Stored dataset items:
Ltac blocks_ok_tac := split; [repeat constructor; simpl; lia|simpl; tauto].

(** C1. Any sequence of allocations and valid releases on the page heap returns the
    pointers that the abstract first-fit heap with coalescing returns (NULL where
    it has no run of pages long enough), never faults or spins, and leaves a
    descriptor array that represents the abstract heap, with the lock free. *)
Theorem heap_run_refines fuel cpu h bs ops rs bs' :
  heap_wf h bs -> heap_idle h ->
  Forall (fun op => match op with OpAlloc n => 0 <= n | OpFree _ => True end) ops ->
  spec_run (guard_page h) bs ops = Some (rs, bs') ->
  exists h', heap_run (S fuel) cpu h ops = Ok (pointer_of h <$> rs, h') /\
    heap_wf h' bs' /\ heap_idle h'.
Proof.
  intros WF Hi Hops. revert h bs rs WF Hi.
  induction Hops as [|op ops Hop _ IH]; intros h bs rs WF Hi H; simpl in H.
  { simplify_eq. by exists h. }
  destruct (spec_op (guard_page h) bs op) as [[r b1]|] eqn:E1; [|done]. simpl in H.
  destruct (spec_run (guard_page h) b1 ops) as [[rs1 b2]|] eqn:E2; [|done]. simplify_eq/=.
  destruct (heap_do_ok fuel cpu h bs op r b1 WF Hi Hop E1) as (h1 & -> & WF1 & Hi1 & S).
  assert (guard_page h1 = guard_page h) as Eg by (by destruct S as (? & ? & ->)).
  rewrite <- Eg in E2. destruct (IH h1 b1 rs1 WF1 Hi1 E2) as (h2 & E & WF2 & Hi2).
  exists h2. rewrite bind_Ok. simpl. rewrite E. split; [|done]. simpl. do 3 f_equal.
  apply list_fmap_ext. intros _ [p|] _; [by apply same_heap_address|done].
Qed.

Lemma heap_run_refines_witness :
  exists h', heap_run 1 3 (sample [Free 8])
      [OpAlloc 2; OpAlloc 3; OpFree 0; OpAlloc 9; OpAlloc 1; OpFree 2]
    = Ok ([65536; 73728; 0; 0; 65536; 0], h') /\ heap_wf h' [Used 1; Free 7] /\ heap_idle h'.
Proof.
  apply (heap_run_refines 0 3 (sample [Free 8]) [Free 8]
    [OpAlloc 2; OpAlloc 3; OpFree 0; OpAlloc 9; OpAlloc 1; OpFree 2]
    [Some 0; Some 2; None; None; Some 0; None]%nat).
  - apply sample_wf; [blocks_ok_tac|simpl; lia].
  - done.
  - repeat constructor; lia.
  - vm_compute. done.
Defined.
(** Removing a key that is present releases its node, and only it. *)
Lemma remove_present t w fp M k v : TableFunctions live t -> table_ok live t w fp M ->
  M !! k = Some v ->
  exists t' w' (p : Z), hash64_remove (Some t) w k = Ok (true, Some t', w') /\ p ∈ fp /\
    frame fp w w' /\ dom (nodes w') = (dom (nodes w) ∖ {[p]} : gset Z) /\ TableFunctions live t' /\
    table_ok live t' w' (fp ∖ {[p]}) (delete k M).
Proof.
  intros TF [(bks & R & -> & ->) HL [HA HA']] Hk. simpl.
  destruct (hash64_find_ok live t (nodes w) bks k R) as (o & -> & _). rewrite bind_Ok.
  destruct (rep_bucket live t (nodes w) bks k R)
    as (c1 & c & c2 & b1 & l & b2 & Ec & -> & Hi & Lb & H1 & Hc & H2 & Hin).
  assert (k ∈ ek <$> l) as Hl.
  { apply Hin. destruct (decide (k ∈ ek <$> concat (b1 ++ l :: b2))) as [|Hno]; [done|].
    apply contents_none in Hno. congruence. }
  rewrite (rd_cell t c1 c2 c k Ec Hi), bind_Ok.
  destruct l as [|e l]; [by apply not_elem_of_nil in Hl|]. pose proof Hc as (-> & Hz & q & Hq & Hc').
  rewrite (proj2 (Z.eqb_neq (ptr e) 0)) by done. rewrite (get_node_ok _ _ _ Hq), bind_Ok. simpl key.
  destruct (Z.eqb_spec (ek e) k) as [<-|Hne].
  - rewrite (wr_cell t c1 c2 (ptr e) _ _ Ec Hi), bind_Ok. simpl next.
    pose proof (rep_remove t (nodes w) c1 (ptr e) c2 b1 [] e l b2 (nodes w) q R Ec Lb H1 H2
      ltac:(done) Hc') as R'.
    pose proof (hash64_find_ok live _ _ _ (ek e) R') as (o' & Fo & _).
    change (hash64_find (hash64_dec_element_count (set_cells t (c1 ++ q :: c2))))
      with (hash64_find (set_cells t (c1 ++ q :: c2))) in Fo.
    rewrite Fo, bind_Ok. eexists _, _, (ptr e). split; [done|]. simpl.
    pose proof (concat_perm b1 b2 [] l e) as P. simpl in P.
    split; [rewrite P; simpl; clear; set_solver|].
    split; [|split; [apply dom_delete_L|split; [unfold hash64_dec_element_count; apply _|]]].
    + intros x _ Hx. simpl. apply lookup_delete_ne. intros <-. apply Hx. rewrite P. clear. set_solver.
    + destruct w as [m a]. by eapply (table_ok_released t _ (mk_world m a) _ m a _ _ b1 [] e l b2).
  - pose proof (chain_length _ _ _ Hc (nodup_bucket _ _ _ (rep_ptrs _ _ _ R))) as Hlen. simpl in Hlen.
    destruct (remove_after_spec t w k l (size (nodes w)) e Hc ltac:(lia)) as [[Hn _]|X].
    { intros u pe d u2 q2 Eu Hq2. rewrite Eu in R, Hc.
      pose proof (unlink_rep _ _ _ _ _ _ _ _ _ _ _ _ R Ec Lb H1 Hc H2 Hq2) as R'.
      destruct (hash64_find_ok live _ _ _ k R') as (o' & Fo & _). rewrite hash64_find_dec in Fo. eauto. }
    { simpl in Hl. apply elem_of_cons in Hl as [?|?]; [congruence|done]. }
    destruct X as (u & pe & d & u2 & q2 & Eu & <- & Hq2 & ->). rewrite bind_Ok. clear Hl Hin Hne.
    rewrite Eu in R, Hc |- *.
    pose proof (unlink_rep _ _ _ _ _ _ _ _ _ _ _ _ R Ec Lb H1 Hc H2 Hq2) as R'.
    rewrite set_cells_same in R'.
    assert (is_Some (nodes w !! ptr pe)) as Hpe.
    { apply (rep_elem_dom t _ _ _ R). rewrite concat_split, !elem_of_app. right; left. right; left. }
    eexists _, _, (ptr d). split; [done|]. simpl.
    replace (u ++ pe :: d :: u2) with ((u ++ [pe]) ++ d :: u2) in * by by rewrite <- app_assoc.
    pose proof (concat_perm b1 b2 (u ++ [pe]) u2 d) as P.
    split; [rewrite P; simpl; clear; set_solver|].
    split; [|split; [by rewrite dom_delete_L, dom_insert_lookup_L|
                     split; [unfold hash64_dec_element_count; apply _|]]].
    + intros x _ Hx. simpl. rewrite lookup_delete_ne, lookup_insert_ne; [done| |].
      * intros <-. apply Hx. rewrite concat_split, !fmap_app. clear. set_solver.
      * intros <-. apply Hx. rewrite P. clear. set_solver.
    + eapply (table_ok_released t _ w _ _ _ _ _ b1 (u ++ [pe]) d u2 b2);
        [done|done|done|exact R|done|done|done|done| |by apply dom_insert_lookup_L|done].
      by rewrite <- app_assoc.
Qed.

**WHAT TO PRODUCE**
An exact transcription of the data above is required.

**REPLY TO THE TASK**
Ltac blocks_ok_tac := split; [repeat constructor; simpl; lia|simpl; tauto].

(** C1. Any sequence of allocations and valid releases on the page heap returns the
    pointers that the abstract first-fit heap with coalescing returns (NULL where
    it has no run of pages long enough), never faults or spins, and leaves a
    descriptor array that represents the abstract heap, with the lock free. *)
Theorem heap_run_refines fuel cpu h bs ops rs bs' :
  heap_wf h bs -> heap_idle h ->
  Forall (fun op => match op with OpAlloc n => 0 <= n | OpFree _ => True end) ops ->
  spec_run (guard_page h) bs ops = Some (rs, bs') ->
  exists h', heap_run (S fuel) cpu h ops = Ok (pointer_of h <$> rs, h') /\
    heap_wf h' bs' /\ heap_idle h'.
Proof.
  intros WF Hi Hops. revert h bs rs WF Hi.
  induction Hops as [|op ops Hop _ IH]; intros h bs rs WF Hi H; simpl in H.
  { simplify_eq. by exists h. }
  destruct (spec_op (guard_page h) bs op) as [[r b1]|] eqn:E1; [|done]. simpl in H.
  destruct (spec_run (guard_page h) b1 ops) as [[rs1 b2]|] eqn:E2; [|done]. simplify_eq/=.
  destruct (heap_do_ok fuel cpu h bs op r b1 WF Hi Hop E1) as (h1 & -> & WF1 & Hi1 & S).
  assert (guard_page h1 = guard_page h) as Eg by (by destruct S as (? & ? & ->)).
  rewrite <- Eg in E2. destruct (IH h1 b1 rs1 WF1 Hi1 E2) as (h2 & E & WF2 & Hi2).
  exists h2. rewrite bind_Ok. simpl. rewrite E. split; [|done]. simpl. do 3 f_equal.
  apply list_fmap_ext. intros _ [p|] _; [by apply same_heap_address|done].
Qed.

Lemma heap_run_refines_witness :
  exists h', heap_run 1 3 (sample [Free 8])
      [OpAlloc 2; OpAlloc 3; OpFree 0; OpAlloc 9; OpAlloc 1; OpFree 2]
    = Ok ([65536; 73728; 0; 0; 65536; 0], h') /\ heap_wf h' [Used 1; Free 7] /\ heap_idle h'.
Proof.
  apply (heap_run_refines 0 3 (sample [Free 8]) [Free 8]
    [OpAlloc 2; OpAlloc 3; OpFree 0; OpAlloc 9; OpAlloc 1; OpFree 2]
    [Some 0; Some 2; None; None; Some 0; None]%nat).
  - apply sample_wf; [blocks_ok_tac|simpl; lia].
  - done.
  - repeat constructor; lia.
  - vm_compute. done.
Defined.
(** Removing a key that is present releases its node, and only it. *)
Lemma remove_present t w fp M k v : TableFunctions live t -> table_ok live t w fp M ->
  M !! k = Some v ->
  exists t' w' (p : Z), hash64_remove (Some t) w k = Ok (true, Some t', w') /\ p ∈ fp /\
    frame fp w w' /\ dom (nodes w') = (dom (nodes w) ∖ {[p]} : gset Z) /\ TableFunctions live t' /\
    table_ok live t' w' (fp ∖ {[p]}) (delete k M).
Proof.
  intros TF [(bks & R & -> & ->) HL [HA HA']] Hk. simpl.
  destruct (hash64_find_ok live t (nodes w) bks k R) as (o & -> & _). rewrite bind_Ok.
  destruct (rep_bucket live t (nodes w) bks k R)
    as (c1 & c & c2 & b1 & l & b2 & Ec & -> & Hi & Lb & H1 & Hc & H2 & Hin).
  assert (k ∈ ek <$> l) as Hl.
  { apply Hin. destruct (decide (k ∈ ek <$> concat (b1 ++ l :: b2))) as [|Hno]; [done|].
    apply contents_none in Hno. congruence. }
  rewrite (rd_cell t c1 c2 c k Ec Hi), bind_Ok.
  destruct l as [|e l]; [by apply not_elem_of_nil in Hl|]. pose proof Hc as (-> & Hz & q & Hq & Hc').
  rewrite (proj2 (Z.eqb_neq (ptr e) 0)) by done. rewrite (get_node_ok _ _ _ Hq), bind_Ok. simpl key.
  destruct (Z.eqb_spec (ek e) k) as [<-|Hne].
  - rewrite (wr_cell t c1 c2 (ptr e) _ _ Ec Hi), bind_Ok. simpl next.
    pose proof (rep_remove t (nodes w) c1 (ptr e) c2 b1 [] e l b2 (nodes w) q R Ec Lb H1 H2
      ltac:(done) Hc') as R'.
    pose proof (hash64_find_ok live _ _ _ (ek e) R') as (o' & Fo & _).
    change (hash64_find (hash64_dec_element_count (set_cells t (c1 ++ q :: c2))))
      with (hash64_find (set_cells t (c1 ++ q :: c2))) in Fo.
    rewrite Fo, bind_Ok. eexists _, _, (ptr e). split; [done|]. simpl.
    pose proof (concat_perm b1 b2 [] l e) as P. simpl in P.
    split; [rewrite P; simpl; clear; set_solver|].
    split; [|split; [apply dom_delete_L|split; [unfold hash64_dec_element_count; apply _|]]].
    + intros x _ Hx. simpl. apply lookup_delete_ne. intros <-. apply Hx. rewrite P. clear. set_solver.
    + destruct w as [m a]. by eapply (table_ok_released t _ (mk_world m a) _ m a _ _ b1 [] e l b2).
  - pose proof (chain_length _ _ _ Hc (nodup_bucket _ _ _ (rep_ptrs _ _ _ R))) as Hlen. simpl in Hlen.
    destruct (remove_after_spec t w k l (size (nodes w)) e Hc ltac:(lia)) as [[Hn _]|X].
    { intros u pe d u2 q2 Eu Hq2. rewrite Eu in R, Hc.
      pose proof (unlink_rep _ _ _ _ _ _ _ _ _ _ _ _ R Ec Lb H1 Hc H2 Hq2) as R'.
      destruct (hash64_find_ok live _ _ _ k R') as (o' & Fo & _). rewrite hash64_find_dec in Fo. eauto. }
    { simpl in Hl. apply elem_of_cons in Hl as [?|?]; [congruence|done]. }
    destruct X as (u & pe & d & u2 & q2 & Eu & <- & Hq2 & ->). rewrite bind_Ok. clear Hl Hin Hne.
    rewrite Eu in R, Hc |- *.
    pose proof (unlink_rep _ _ _ _ _ _ _ _ _ _ _ _ R Ec Lb H1 Hc H2 Hq2) as R'.
    rewrite set_cells_same in R'.
    assert (is_Some (nodes w !! ptr pe)) as Hpe.
    { apply (rep_elem_dom t _ _ _ R). rewrite concat_split, !elem_of_app. right; left. right; left. }
    eexists _, _, (ptr d). split; [done|]. simpl.
    replace (u ++ pe :: d :: u2) with ((u ++ [pe]) ++ d :: u2) in * by by rewrite <- app_assoc.
    pose proof (concat_perm b1 b2 (u ++ [pe]) u2 d) as P.
    split; [rewrite P; simpl; clear; set_solver|].
    split; [|split; [by rewrite dom_delete_L, dom_insert_lookup_L|
                     split; [unfold hash64_dec_element_count; apply _|]]].
    + intros x _ Hx. simpl. rewrite lookup_delete_ne, lookup_insert_ne; [done| |].
      * intros <-. apply Hx. rewrite concat_split, !fmap_app. clear. set_solver.
      * intros <-. apply Hx. rewrite P. clear. set_solver.
    + eapply (table_ok_released t _ w _ _ _ _ _ b1 (u ++ [pe]) d u2 b2);
        [done|done|done|exact R|done|done|done|done| |by apply dom_insert_lookup_L|done].
      by rewrite <- app_assoc.
Qed.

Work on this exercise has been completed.